But what is it about that whole Moms-Daughters relationship thing that makes so many daughters rebel against the nurturing figure that is their mother? That, as teenagers, has them shouting vitriol and refusing to accept that their mother has any knowledge about… well, anything at all.

I was a turbulent teenager and, sure, I kicked off when I didn’t get my own way and said some unforgivable things. But I was also a very caring child who, when she got in before her working mother, would start peeling spuds and try to help out around the house.

Soon after, my Mum moved away from her marital difficulties and the traumas of trying to bring up ungrateful and unpleasant teenage girls and I found myself firmly carrying the can. It’s why I always swore that, no matter how hard things got, I would not be passing the same poisoned chalice to my own daughter.

What I always dreamed of was to be able to go and spend the day with my daughter doing some form of activity – even just clothes shopping – stopping for lunch and just enjoying each other’s company. An event that had been impossible with my own mom. There were times during my daughter’s teenage years when I despaired of this ever coming to pass, she quite clearly hated me when I loved her so very much.

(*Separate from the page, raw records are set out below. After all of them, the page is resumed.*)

Lemma update_energy now deltaTime gesture s :
  let s' := update now deltaTime gesture s in
  capped s' /\
  (0 <= deltaTime -> 3 * deltaTime <= 2000 -> funded s -> funded s').
Proof.
  unfold update, capped, funded.
  destruct (processGesture_energy now gesture (deltaTime * 0.001) s)
    as (Hmax & Hregen & Hdown & Hpos).
  set (s1 := processGesture now gesture (deltaTime * 0.001) s) in *.
  clearbody s1.
  match goal with
  | |- context [if ?c then set_shield ?v ?s2 else ?s2] =>
      assert (Hsame : energy (if c then set_shield v s2 else s2) = energy s2
                      /\ maxEnergy (if c then set_shield v s2 else s2)
                         = maxEnergy s2
                      /\ energyRegen (if c then set_shield v s2 else s2)
                         = energyRegen s2)
        by (destruct c; repeat split; reflexivity);
      destruct Hsame as (-> & -> & ->)
  end.
  simpl.
  destruct (Math_min_spec (maxEnergy s1)
              (energy s1 + energyRegen s1 * (deltaTime * 0.001)))
    as [[Hm ->]|[Hm ->]].
  - split; [lra|]. intros Hd Hd3 (H0 & H1 & H2).
    assert (0 <= energy s1) by (apply Hpos; lra).
    assert (energy s1 <= energy s) by (apply Hdown; lra).
    rewrite Hmax, Hregen in *. repeat split; lra.
  - split; [lra|]. intros Hd Hd3 (H0 & H1 & H2).
    assert (0 <= energy s1) by (apply Hpos; lra).
    rewrite Hregen in *.
    assert (0 <= energyRegen s * (deltaTime * 0.001))
      by (apply Qmult_le_0_compat; lra).
    repeat split; lra.
Qed.

Lemma firePrimary_energy now shipPosition forward ship w :
  let ship' := snd (fst (Weapons.firePrimary now shipPosition forward ship w)) in
  maxEnergy ship' = maxEnergy ship /\ energyRegen ship' = energyRegen ship /\
  energy ship' <= energy ship /\ (0 <= energy ship -> 0 <= energy ship').
Proof.
  unfold Weapons.firePrimary.
  pose proof (energyCost_nonneg (Weapons.currentWeapon w)) as Hc.
  destruct (Weapons.coolingDown _ _ _); simpl; [repeat split; lra|].
  destruct (ltb _ _) eqn:He; [apply ltb_lt in He | apply ltb_ge in He]; simpl;
    repeat split; lra.
Qed.
(** X12. When the newest session log can be read and rendered and the
    month bucket can be written, [save_current_session] writes one
    document: its header names the log and the project directory of the
    log, and it ends with the rendering of the log; the title, when none
    is given, is "Session" followed by the name of the log without its
    extension. The answer names the document, its size and the log. *)
Theorem save_current_session_archives
        (st_mtime : path -> Z) (json_loads : string -> option json)
        (fs : node) (home base_dir : path) (now : datetime) (arguments : session_args)
        (log : path) (text markdown : string) :
  let title := session_title (sarg_title arguments) log in
  let tags := match sarg_tags arguments with Some l => l | None => [] end in
  let target :=
    (month_dir_of base_dir now ++ [generate_filename now (Some title)])%list in
  let doc := session_content now title tags log markdown in
  find_current_session_jsonl st_mtime fs home None = Ok (Some log) ->
  read_text fs log = Ok text ->
  parse_jsonl_to_markdown json_loads (file_lines text) = Ok markdown ->
  no_file_on fs (month_dir_of base_dir now) = true ->
  is_dir fs target = false ->
  sarg_include_raw arguments <> Some true ->
  exists r fs',
    save_current_session st_mtime json_loads fs home base_dir now arguments
    = (SessionSaved r, fs')
    /\ s_filepath r = str_path target
    /\ s_size_bytes r = utf8_len doc
    /\ s_source_jsonl r = str_path log
    /\ s_raw_jsonl_saved r = None
    /\ s_title r = title
    /\ (given (sarg_title arguments) = false -> title = "Session " ++ stem log)
    /\ read_text fs' target = Ok doc
    /\ ends_with doc markdown
    /\ substring_of
         ("session_file: " ++ dquote ++ name_of log ++ dquote ++ nl
          ++ "project: " ++ dquote ++ name_of (parent log) ++ dquote ++ nl) doc.
Proof.
  intros title tags target doc Hfind Hread Hparse Hfree Htarget Hraw.
  destruct (save_current_session_document fs base_dir now (Some title) doc
              Hfree Htarget) as (fs1 & fs2 & entries & Hmk & Hw & Hdoc & _).
  unfold save_current_session, parse_jsonl_file, ensure_month_dir.
  rewrite Hfind, Hread. cbn [bind]. rewrite Hparse, Hmk. cbn [bind].
  rewrite filepath_eq. fold title tags target doc. fold target in Hw, Hdoc.
  rewrite Hw.
  assert (Hno : match sarg_include_raw arguments with Some b => b | None => false end
                = false).
  { destruct (sarg_include_raw arguments) as [[]|]; try reflexivity.
    now contradiction Hraw. }
  rewrite Hno. eexists _, fs2. split; [reflexivity|].
  cbn [s_filepath s_size_bytes s_source_jsonl s_raw_jsonl_saved s_title].
  repeat split; try assumption.
  - intros Hnone. unfold title, session_title. now rewrite Hnone.
  - unfold doc. rewrite session_content_shape. now eexists.
  - unfold doc. rewrite session_content_shape.
    exists (lines ["---"; "date: " ++ isoformat now;
                   "title: " ++ dquote ++ title ++ dquote]).
    eexists. cbn [List.concat]. rewrite lines_app.
    cbn [app lines fold_right]. rewrite !append_assoc. reflexivity.
Qed.

Lemma save_current_session_archives_witness :
  exists r fs',
    save_current_session sample_mtime sample_loads session_fs sample_home
      sample_root sample_now
      {| sarg_title := None; sarg_tags := Some ["log"]; sarg_include_raw := None |}
    = (SessionSaved r, fs')
    /\ s_filepath r = "/archive/2025/03/2025-03-04_05-06-07_Session-new.md"
    /\ s_title r = "Session new"
    /\ exists doc,
         read_text fs' ["archive"; "2025"; "03"; "2025-03-04_05-06-07_Session-new.md"]
         = Ok doc
         /\ ends_with doc (human_section "Hi" ++ nl ++ claude_section "Hello").
Proof.
  destruct (save_current_session_archives sample_mtime sample_loads session_fs
              sample_home sample_root sample_now
              {| sarg_title := None; sarg_tags := Some ["log"];
                 sarg_include_raw := None |}
              ["home"; ".claude"; "projects"; "home-play"; "new.jsonl"]
              (user_hi_line ++ nl ++ "{oops" ++ nl ++ assistant_hello_line ++ nl)
              (human_section "Hi" ++ nl ++ claude_section "Hello"))
    as (r & fs' & Hsave & Hpath & _ & _ & _ & Htitle & _ & Hread & Hend & _);
    try reflexivity; try discriminate.
  exists r, fs'. repeat split; try assumption.
  eexists. split; [exact Hread | exact Hend].
Defined.

(** X13. With [include_raw], the tool also copies the log, unchanged,
    to [<timestamp>_raw.jsonl] beside the document and names the copy
    in its answer; the document is written as without the option. *)
Theorem save_current_session_raw_copy
        (st_mtime : path -> Z) (json_loads : string -> option json)
        (fs : node) (home base_dir : path) (now : datetime) (arguments : session_args)
        (log : path) (text markdown : string) :
  let title := session_title (sarg_title arguments) log in
  let tags := match sarg_tags arguments with Some l => l | None => [] end in
  let target :=
    (month_dir_of base_dir now ++ [generate_filename now (Some title)])%list in
  let raw := (month_dir_of base_dir now ++ [raw_filename now])%list in
  let doc := session_content now title tags log markdown in
  find_current_session_jsonl st_mtime fs home None = Ok (Some log) ->
  read_text fs log = Ok text ->
  parse_jsonl_to_markdown json_loads (file_lines text) = Ok markdown ->
  no_file_on fs (month_dir_of base_dir now) = true ->
  is_dir fs target = false ->
  sarg_include_raw arguments = Some true ->
  is_dir fs raw = false ->
  log <> raw ->
  exists r fs',
    save_current_session st_mtime json_loads fs home base_dir now arguments
    = (SessionSaved r, fs')
    /\ s_filepath r = str_path target
    /\ s_raw_jsonl_saved r = Some (str_path raw)
    /\ read_text fs' raw = Ok text
    /\ read_text fs' target = Ok doc.
Proof.
  intros title tags target raw doc Hfind Hread Hparse Hfree Htarget Hinclude
         Hraw Hlog.
  destruct (save_current_session_document fs base_dir now (Some title) doc
              Hfree Htarget) as (fs1 & fs2 & entries & Hmk & Hw & Hdoc & Hdir & Hdirs).
  fold target in Hw, Hdoc.
  assert (Hlog2 : read_text fs2 log = Ok text).
  { apply (proj1 (write_text_keeps _ _ _ _ log Hw)).
    - eapply session_log_is_not_target; eauto.
    - now apply (mkdir_parents_keeps _ _ _ log Hmk). }
  assert (Hraw2 : is_dir fs2 raw = false) by (unfold raw; now rewrite Hdirs).
  destruct (write_text_succeeds _ _ text _ _ Hdir Hraw2) as [fs3 Hcopy].
  fold raw in Hcopy.
  unfold save_current_session, parse_jsonl_file, ensure_month_dir.
  rewrite Hfind, Hread. cbn [bind]. rewrite Hparse, Hmk. cbn [bind].
  rewrite filepath_eq. fold title tags target doc. rewrite Hw, Hinclude.
  rewrite raw_filepath_eq. fold raw.
  unfold copy2. rewrite Hraw2, (same_path_neq _ _ Hlog), andb_false_r, Hlog2, Hcopy.
  eexists _, fs3. split; [reflexivity|].
  cbn [s_filepath s_raw_jsonl_saved]. repeat split.
  - eapply write_text_read; eauto.
  - apply (proj1 (write_text_keeps _ _ _ _ target Hcopy)); [|exact Hdoc].
    unfold target, raw. intros Heq. apply app_inv_head in Heq.
    injection Heq as Heq. unfold raw_filename in Heq.
    destruct (generate_filename_md now (Some title)) as [a Ha].
    rewrite Ha in Heq. symmetry in Heq.
    apply (jsonl_is_not_md (strftime_file now ++ "_raw") a).
    rewrite append_assoc. exact Heq.
Qed.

As time has gone on, I have come to understand the circumstances that can force a peri-Menopausal woman to just up sticks and walk away from her kids.

My Mum worked full-time. My Dad was, at heart, a good man but he liked a drink and a bit of fun and was a lot more relaxed, accepting that teenagers will do what they will do and shouting and screaming at them in the aftermath isn’t going to help matters.

However, it was his less than respectful attitude towards Mum in front of us kids which left us in no doubt that her opinions counted for very little and with three sets of unbalanced female hormones battling it out for supremacy, two of them with the tacit support of the other authority figure in their lives, my mother became increasingly isolated.

When a man showed her some love and affection that she definitely wasn’t getting at home, it’s not surprising that she decided that she might have more fun if she moved 300 miles away to live with him.

Skip forward three decades and, despite my best efforts, I found myself in a similar situation with my own family. A man who was not bad, just disrespectful, and who encouraged his children to treat their mother in a similar way.

For so many years, I just kept repeating the mantra that I wouldn’t do a runner like my Mum, no matter how miserable I was. That I would suck it up and still be a good parent. Loving and being there for my kids meant more to me than my own self-worth, no matter how angry I was when it came to actually trying to deal with them. I couldn’t see it then, but I was not being a good parent, just a miserable, shouty and ‘challenged’ one. SuperNanny would have had a field day.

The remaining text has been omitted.